Exercise:
Give back exactly the lines of the entries below from the line with "ostep (load_int_step w1" to the line with "change (flag 0", inclusive, and only those.

Information:
(* ===== verification/ProgramRuntime.v ===== *)
(** * The program as it runs

    The 20 lowered files loaded into the runtime: the class objects after the
    set-up hooks, the categories in any load order, the realized ivar offsets
    and the method implementations; what a message to one of the program's
    objects comes to. *)

From Stdlib Require Import ZArith Lia Bool String Permutation.
From stdpp Require Import base list gmap strings.
From S2P Require Import Prelude ObjCData ObjCImages ObjCImagesSpec IvarLayout MethodList ObjCRuntime MethodCache LoweredMethods BlocksRuntime LoweredBlocks.

Local Open Scope string_scope.
Local Open Scope Z_scope.

Definition program : metadata := load_images images.
Definition program_catlist : list string := concat (map img_catlist images).

(** The class objects are evaluated by [vm_compute] only. *)
#[global] Opaque program.

(** An instance of NSObject is its isa; the other framework classes have the
    sizes the system gives them. *)
Definition import_size (fw_size : string -> Z) (sym : string) : Z :=
  if decide (sym = class_sym "NSObject") then sizeof_struct NSObject_IMPL else fw_size sym.

(** The value of OBJC_IVAR_$_<class>$<ivar> once the class is realized. *)
Definition realized_ivar (fw_size : string -> Z) (c ivar : string) : Z :=
  match realize (import_size fw_size) 20 program (class_sym c) with
  | Some r =>
      match List.filter (fun iv => String.eqb (iv_name iv) ivar) (default [] (rt_ivars r)) with
      | iv :: _ => default (-1) (iv_offset iv)
      | [] => -1
      end
  | None => -1
  end.

(** ** Method lookup in the program *)

(** The method a class object has itself, by precedence. *)
Definition own_method (S : metadata) (catlist : list string) (F : framework) (sym sel : string) : option IMP :=
  match find_method sel (precedence (is_meta S sym) (base_methods S sym) (cats_of S catlist sym)) with
  | Some m => Some (Imp (_imp m))
  | None => if framework_responds S F sym sel then Some (FrameworkImp sym) else None
  end.

Fixpoint own_chain (S : metadata) (catlist : list string) (F : framework) (n : nat) (cur : option string) (sel : string)
  : outcome (option IMP) :=
  match cur with
  | None => Ret None
  | Some c =>
      match n with
      | O => Fault
      | Datatypes.S n' =>
          match own_method S catlist F c sel with
          | Some i => Ret (Some i)
          | None => own_chain S catlist F n' (superclass_of S F c) sel
          end
      end
  end.

(** The system gives different selectors different addresses. *)
Definition selectors_uniqued (F : framework) : Prop :=
  forall s t, sel_addr F s = sel_addr F t -> s = t.

(** Lists of all classes and categories of the program are short. *)
Definition short_list (l : option (ent_list _objc_method)) : bool :=
  match l with Some l => (length (entries l) <? 1000)%nat | None => true end.

Lemma short_list_ok l : short_list (Some l) = true -> Z.of_nat (length (entries l)) < 2 ^ 32.
Proof. simpl. rewrite Nat.ltb_lt. lia. Qed.

Lemma program_short :
  Forall (fun p => short_list (baseMethods (ro p.2)) = true) (map_to_list (classes program)) /\
  Forall (fun p => short_list (instance_methods p.2) = true /\ short_list (class_methods p.2) = true)
    (map_to_list (categories program)).
Proof. apply (bool_decide_unpack _). vm_compute. exact I. Qed.

Lemma cats_of_category S catlist sym k : k ∈ cats_of S catlist sym -> exists s, categories S !! s = Some k.
Proof.
  unfold cats_of. rewrite list_elem_of_In, filter_In, <- list_elem_of_In. intros [Hk _].
  apply list_elem_of_omap in Hk as (s & _ & Hs). eauto.
Qed.
Lemma super_class k sub sup o c slots w :
  superclass_of program F (class_sym sub) = Some sup ->
  method_of F sup "class" = Ret (Some (FrameworkImp (NSObject_sym false))) ->
  ok w -> heap w !! o = Some (mk_obj c slots) ->
  exists w', msgSendSuper (rt (S k)) sub (VObj o) "class" [] w = Ret (VClass c, w') /\ same_state w w' /\ ok w'.
Proof.
  intros Hsup Hm Hok Ho.
  destruct (super_NSObject F catlist fw_size P Hu Hp k sub sup (VObj o) "class" []
    (object_getClass (VObj o)) w Hok Hsup Hm eq_refl) as (w' & Hs & Hok' & H).
  exists w'. split_and!; [|exact Hs|exact Hok']. rewrite H. destruct Hs as (Hh & _ & _).
  unfold object_getClass. by rewrite Hh, Ho.
Qed.

(** -[SKSubObject init] shows that super does not change the receiver: both log lines print the
    class of the object itself, SKSubObject, the one obtained from self and the one obtained from
    super; the object is returned unchanged. *)
Theorem SKSubObject_init_logs_same_class (k : nat) (o : positive) (slots : gmap Z val) (w : world) :
  ok w -> heap w !! o = Some (mk_obj "SKSubObject" slots) ->
  let sub := VClass "SKSubObject" in
  exists w', msgSend (rt (S (S k))) (VObj o) "init" [] w = Ret (VObj o, w') /\
    heap w' = heap w /\ associations w' = associations w /\
    events w' = E_log "SKSubObject_mi_3" [NSStringFromClass P sub; sub] ::
                E_log "SKSubObject_mi_2" [NSStringFromClass P sub; sub] :: events w.
Proof.
  intros Hok Ho sub.
  destruct (send_object F catlist fw_size P Hu Hp (S k) o "SKSubObject" slots "init" []
    "_I_SKSubObject_init" (imp0 (_I_SKSubObject_init (NSStringFromClass P))) w Hok Ho ltac:(lookup) eq_refl)
    as (w0 & (Hh0 & Ha0 & He0) & Hok0 & Hs).
  destruct (super_NSObject F catlist fw_size P Hu Hp k "SKSubObject" "OBJC_CLASS_$_SKObjectObject"
    (VObj o) "init" [] (oret (VObj o)) w0 Hok0 ltac:(lookup) ltac:(lookup) eq_refl) as (w1 & (Hh1 & Ha1 & He1) & Hok1 & Hw1).
  destruct (send_class k o "SKSubObject" slots w1 ltac:(lookup) Hok1) as (w2 & Hw2 & (Hh2 & Ha2 & He2) & Hok2);
    [congruence|].
  destruct (send_class k o "SKSubObject" slots w2 ltac:(lookup) Hok2) as (w3 & Hw3 & (Hh3 & Ha3 & He3) & Hok3);
    [congruence|].
  set (w4 := mk_world (heap w3) (associations w3)
    (E_log "SKSubObject_mi_2" [NSStringFromClass P sub; sub] :: events w3) (caches w3)).
  assert (Hok4 : ok w4) by exact (ok_caches F catlist w3 w4 eq_refl Hok3).
  destruct (super_class k "SKSubObject" "OBJC_CLASS_$_SKObjectObject" o "SKSubObject" slots w4
    ltac:(lookup) ltac:(lookup) Hok4) as (w5 & Hw5 & (Hh5 & Ha5 & He5) & Hok5); [unfold w4; cbn [heap]; congruence|].
  destruct (super_class k "SKSubObject" "OBJC_CLASS_$_SKObjectObject" o "SKSubObject" slots w5
    ltac:(lookup) ltac:(lookup) Hok5) as (w6 & Hw6 & (Hh6 & Ha6 & He6) & Hok6); [unfold w4 in Hh5; cbn [heap] in Hh5; congruence|].
  exists (mk_world (heap w6) (associations w6) (E_log "SKSubObject_mi_3" [NSStringFromClass P sub; sub] :: events w6) (caches w6)).
  unfold w4 in Hh5, Ha5, He5. cbn [heap associations events] in *.
  split_and!; [|congruence|congruence|congruence].
  rewrite Hs. unfold imp0, _I_SKSubObject_init, obnd. rewrite Hw1. unfold oret at 1.
  rewrite decide_False by discriminate. rewrite Hw2, Hw3. unfold NSLog, emit. fold sub. fold w4.
  rewrite Hw5, Hw6. reflexivity.
Qed.
(** A stack block that captures a __block variable of the stack: block and variable
    move to the heap, and the structure on the stack forwards to the copy. *)
Lemma copy_block_step h retain k w a b isa fp desc dispose v :
  heap w !! a = Some (byref_obj a 0 v) ->
  heap w !! b = Some (block_obj isa BLOCK_FLAGS fp desc {[32 := VObj a]}) ->
  descriptor_table desc = Some (mk_descriptor 40 [(32, 8)] dispose) ->
  exists b' c, heap w !! b' = None /\ heap w !! c = None /\ b' <> c /\
    _Block_copy descriptor_table h retain (S k) (VObj b) w
    = Ret (VObj b', put (put (put w a (byref_obj c 0 v)) c (byref_obj c MALLOC_BYREF_FLAGS v))
                        b' (block_obj "_NSConcreteMallocBlock" MALLOC_FLAGS fp desc {[32 := VObj c]})).
Proof.
  intros Ha Hb Hd. destruct (malloc_step "" w) as (b' & Hb' & Hm). exists b'.
  assert (Hne : b' <> b /\ b' <> a) by (split; congruence). destruct Hne as [Hbb Hba].
  assert (Hoth : forall x p, p <> b' -> heap (put w b' x) !! p = heap w !! p) by (intros; by apply put_other).
  unfold _Block_copy. cbn [_Block_copy_internal]. rewrite decide_False by discriminate.
  ostep (load_int_step w b _ off_flags BLOCK_FLAGS Hb (proj1 (block_obj_members _ _ _ _ _))).
  change (flag BLOCK_FLAGS BLOCK_NEEDS_FREE) with false. change (flag BLOCK_FLAGS BLOCK_IS_GC) with false.
  change (flag BLOCK_FLAGS BLOCK_IS_GLOBAL) with false. cbv iota.
  assert (Hdesc : descriptor_of descriptor_table (VObj b) w = Ret (mk_descriptor 40 [(32, 8)] dispose, w)).
  { unfold descriptor_of. 
    ostep (load_some _ _ _ off_descriptor _ Hb (proj2 (proj2 (block_obj_members _ _ _ _ _)))). by rewrite Hd. }
  ostep Hdesc. ostep Hm. cbn [desc_size desc_copy].
  assert (Hbp : heap (put w b' (mk_obj "" ∅)) !! b = heap w !! b) by (apply Hoth; congruence). rewrite Hb in Hbp.
  ostep (move_step _ _ _ _ _ 0 40 (put_lookup w b' _) Hbp). rewrite put_put.
  ostep (store_step _ _ _ _ _ (put_lookup w b' _)). rewrite put_put.
  ostep (set_isa_step _ _ _ _ (put_lookup w b' _)). rewrite put_put.
  change (flag _ BLOCK_HAS_COPY_DISPOSE) with true. cbv iota.
  match goal with |- context [put w b' ?X] => replace X with
    (block_obj "_NSConcreteMallocBlock" MALLOC_FLAGS fp desc {[32 := VObj a]}) by (vm_compute; reflexivity) end.
  set (w1 := put w b' _). assert (Ha1 : heap w1 !! a = Some (byref_obj a 0 v)) by (unfold w1; rewrite Hoth by congruence; done).
  destruct (copy_stack_byref_step h w1 a v Ha1) as (c & Hc & Hcopy).
  assert (Hcb : c <> b') by (intros ->; unfold w1 in Hc; by rewrite put_lookup in Hc).
  assert (Hca : c <> a) by congruence.
  assert (Hc0 : heap w !! c = None) by (rewrite <- Hc; symmetry; by apply Hoth).
  exists c. split_and!; [exact Hb'|exact Hc0|congruence|].
  assert (Hb1 : heap w1 !! b = Some (block_obj isa BLOCK_FLAGS fp desc {[32 := VObj a]}))
    by (unfold w1; rewrite Hoth by congruence; exact Hb).
  set (w2 := put (put w1 a (byref_obj c 0 v)) c (byref_obj c MALLOC_BYREF_FLAGS v)) in *.
  assert (Ha2 : heap w2 !! a = Some (byref_obj c 0 v)).
  { unfold w2. rewrite put_other by congruence. apply put_lookup. }
  assert (Hb2 : heap w2 !! b' = heap w1 !! b') by (unfold w2; rewrite !put_other by congruence; done).
  unfold w1 in Hb2. rewrite put_lookup in Hb2.
  rewrite (obnd_Ret _ _ w1 tt (put w2 b' (block_obj "_NSConcreteMallocBlock" MALLOC_FLAGS fp desc {[32 := VObj c]}))).
  - unfold oret. do 2 f_equal. unfold w2, w1. rewrite (put_comm w b' a), (put_comm _ b' c), put_put by congruence. reflexivity.
  - cbn [copy_helper]. ostep (captured_step _ _ _ _ _ _ _ _ Hb1). unfold _Block_object_assign_with.
    change (Z.land 8 BLOCK_ALL_COPY_DISPOSE_FLAGS) with 8. change (8 =? BLOCK_FIELD_IS_OBJECT) with false.
    change (8 =? BLOCK_FIELD_IS_BLOCK) with false. 
    change ((8 =? Z.lor BLOCK_FIELD_IS_BYREF BLOCK_FIELD_IS_WEAK) || (8 =? BLOCK_FIELD_IS_BYREF)) with true. cbv iota.
    rewrite (obnd_Ret _ _ w1 tt (put w2 b' (block_obj "_NSConcreteMallocBlock" MALLOC_FLAGS fp desc {[32 := VObj c]})));
      [reflexivity|].
    unfold _Block_byref_assign_copy. 
    ostep (load_some _ _ _ off_forwarding _ Ha1 (proj1 (byref_obj_members _ _ _))).
    ostep (load_int_step w1 a _ off_byref_flags 0 Ha1 (proj1 (proj2 (byref_obj_members _ _ _)))).
    change (flag 0 BLOCK_BYREF_IS_GC) with false. change (Z.land 0 BLOCK_REFCOUNT_MASK =? 0) with true. cbv iota.
    ostep Hcopy. ostep (load_some _ _ _ off_forwarding _ Ha2 (proj1 (byref_obj_members _ _ _))).
    by rewrite (store_step _ _ _ _ _ Hb2).
Qed.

Reply:
    ostep (load_int_step w1 a _ off_byref_flags 0 Ha1 (proj1 (proj2 (byref_obj_members _ _ _)))).
    change (flag 0 BLOCK_BYREF_IS_GC) with false. change (Z.land 0 BLOCK_REFCOUNT_MASK =? 0) with true. cbv iota.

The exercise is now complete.